## TASK PROMPT:
Below are the records; copy exactly the stretch from the line containing "rewrite (Hza j" through the line containing "induction acc as [|[k' m'] acc IH]; cbn [agg_insert].", both ends included, and nothing else.

## RAW DATA:
Lemma commit_run request u w :
  Db.UserRepository.add_user u (w_db w)
    = (Ok tt, Db.set_users (<[Db.u_id u := u]> (Db.users (w_db w))) (w_db w)) ->
  exists l, commit proxy_trust request u w
    = (Ok tt, set_db (Db.set_audit_log l (Db.set_users (<[Db.u_id u := u]> (Db.users (w_db w))) (w_db w))) w).
Proof.
  intros Hadd. unfold commit, get_session.
  assert (on_db (Db.UserRepository.add_user u) w
    = (Ok tt, set_db (Db.set_users (<[Db.u_id u := u]> (Db.users (w_db w))) (w_db w)) w)) as Hi
    by (unfold on_db, zoom; by rewrite Hadd).
  m_run Hi. by eexists.
Qed.

(** A session inserts its row, or is refused. *)
Lemma advance_flushing m0 ss i s sh u p sh' :
  good (db_of sh) -> inv m0 (accounts (db_of sh)) ss -> ss !! i = Some s -> s_phase s = Flushing u ->
  advance ss s sh = Some (p, sh') ->
  good (db_of sh') /\ inv m0 (accounts (db_of sh')) (<[i := set_phase p s]> ss).
Proof.
  intros Hg Hinv Hi Hp. unfold Concurrent.advance.
  pose proof (inv_made _ _ _ Hinv i s) as Hmade. unfold made in Hmade. rewrite Hp in *.
  destruct (existsb _ _) eqn:Hfree; [done|]. rewrite on_world_eq. unfold flush. cbn [fst snd].
  destruct (Db.add_user_spec (db_of sh) u) as [(-> & Hn & He)|(-> & Hbad)]; cbn [fst]; intros [= <- <-];
    (split; [done|]); (apply inv_move; [done|done|unfold committed; by rewrite Hp| |..]); try done.
  - intros v [= <-]. by apply Hmade.
  - intros v [= <-]. right. split; [by apply free_spec|]. intros j t v Ht Hv.
    destruct (collide u v) eqn:Hc; [|done]. rewrite <- Hfree. symmetry.
    apply existsb_exists. exists v. split; [|done]. apply list_elem_of_In, list_elem_of_omap.
    exists t. split; [by eapply list_elem_of_lookup_2|done].
  - intros v [= <-]. by apply Hmade.
  - destruct (Hmade u Hi eq_refl) as [Haddr _].
    unfold beaten. cbn [s_phase set_phase]. split; [done|].
    destruct Hbad as [[v Hv]|(id & v & Hv & He)]; [right|left].
    + exists (Db.email v). apply accounts_lookup. eauto.
    + exists id. apply accounts_lookup. exists v. split; [done|]. unfold address in *; simpl; congruence.
Qed.
Lemma colsum_cells (data : matrix) (n : nat) (e : nat) :
  colsum (drop n data) e
  == foldr (fun j acc => cell data j e + acc) 0 (seq n (length data - n)).
Proof.
  remember (length data - n)%nat as m eqn:Hm. revert n Hm.
  induction m as [|m IH]; intros n Hm.
  - rewrite drop_ge by lia. reflexivity.
  - destruct (lookup_lt_is_Some_2 data n) as [col Hcol]; [lia|].
    rewrite (drop_S _ _ _ Hcol). cbn [colsum foldr seq].
    rewrite (IH (S n)) by lia.
    rewrite (cell_nth data n e col Hcol). reflexivity.
Qed.

Lemma cessions_at_madd (E T : nat) (a b : matrix) (e : nat) :
  well_shaped E T a -> well_shaped E T b ->
  cessions_at (madd a b) e == cessions_at a e + cessions_at b e.
Proof.
  intros Ha Hb. rewrite !cessions_at_colsum, !colsum_cells.
  pose proof (well_shaped_madd E T a b Ha Hb) as [Hlm _].
  destruct Ha as [Hla Hca], Hb as [Hlb Hcb]. rewrite Hlm, Hla, Hlb.
  generalize (seq 2 (2 + T - 2)). intros l.
  induction l as [|j l IH]; simpl; [lra|].
  rewrite IH, (cell_madd E T a b j e) by (split; assumption). lra.
Qed.

Lemma mismatch_madd (E T : nat) (a b : matrix) (e : nat) :
  well_shaped E T a -> well_shaped E T b ->
  mismatch (madd a b) e == mismatch a e + mismatch b e.
Proof.
  intros Ha Hb. unfold mismatch.
  rewrite (cessions_at_madd E T a b e Ha Hb), !(cell_madd E T a b _ e Ha Hb).
  lra.
Qed.

Lemma catxl_zero_madd (E k : nat) (treaty_df : list treaty) (a b : matrix) :
  well_shaped E (length treaty_df) a -> well_shaped E (length treaty_df) b ->
  catxl_zero_from k treaty_df a -> catxl_zero_from k treaty_df b ->
  catxl_zero_from k treaty_df (madd a b).
Proof.
  intros Ha Hb Hza Hzb j tr e Hj Htr Hty.
  rewrite (cell_madd E _ a b _ e Ha Hb).
  rewrite (Hza j tr e Hj Htr Hty), (Hzb j tr e Hj Htr Hty). lra.
Qed.

Section Reaggregate.
Context (P : matrix -> Prop).
Context (P_madd : forall a b, P a -> P b -> P (madd a b)).
Context (f : matrix -> Q).
Context (f_madd : forall a b, P a -> P b -> f (madd a b) == f a + f b).

Lemma agg_insert_keys (k : string) (m : matrix)
    (acc : list (string * matrix)) :
  (agg_insert k m acc).*1
  = if decide (k ∈ acc.*1) then acc.*1 else acc.*1 ++ [k].
Proof.
  induction acc as [|[k' m'] acc IH]; cbn [agg_insert].
  - rewrite decide_False by apply not_elem_of_nil. reflexivity.
  - destruct (decide (k = k')) as [->|Hne]; rewrite !fmap_cons; cbn [fst].
    + rewrite decide_True by left. reflexivity.
    + rewrite IH. destruct (decide (k ∈ acc.*1)) as [Hin|Hin].
      * rewrite decide_True by (by right). reflexivity.
      * rewrite decide_False; [reflexivity|].
        intros Hin'. apply elem_of_cons in Hin' as [?|?]; contradiction.
Qed.

Lemma agg_insert_all (k : string) (m : matrix)
    (acc : list (string * matrix)) :
  P m -> Forall P (acc.*2) -> Forall P ((agg_insert k m acc).*2).
Proof.
  intros Hm. induction acc as [|[k' m'] acc IH]; simpl; intros Hacc.
  - constructor; [exact Hm|constructor].
  - inversion Hacc; subst. destruct (decide (k = k')); simpl;
      constructor; auto.
Qed.

Lemma total_cons (g : matrix -> Q) (m : matrix) (l : list matrix) :
  total g (m :: l) = g m + total g l.
Proof. reflexivity. Qed.

Lemma agg_insert_total (k : string) (m : matrix)
    (acc : list (string * matrix)) :
  P m -> Forall P (acc.*2) ->
  total f ((agg_insert k m acc).*2) == total f (acc.*2) + f m.
Proof.
  intros Hm. induction acc as [|[k' m'] acc IH]; cbn [agg_insert];
    intros Hacc.
  - rewrite fmap_cons, total_cons. unfold total. simpl. lra.
  - rewrite fmap_cons in Hacc. inversion Hacc; subst.
    destruct (decide (k = k')); rewrite !fmap_cons, !total_cons; cbn [snd].
    + rewrite f_madd by assumption. lra.
    + rewrite IH by assumption. lra.
Qed.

## OUTPUT:
  rewrite (Hza j tr e Hj Htr Hty), (Hzb j tr e Hj Htr Hty). lra.
Qed.

Section Reaggregate.
Context (P : matrix -> Prop).
Context (P_madd : forall a b, P a -> P b -> P (madd a b)).
Context (f : matrix -> Q).
Context (f_madd : forall a b, P a -> P b -> f (madd a b) == f a + f b).

Lemma agg_insert_keys (k : string) (m : matrix)
    (acc : list (string * matrix)) :
  (agg_insert k m acc).*1
  = if decide (k ∈ acc.*1) then acc.*1 else acc.*1 ++ [k].
Proof.
  induction acc as [|[k' m'] acc IH]; cbn [agg_insert].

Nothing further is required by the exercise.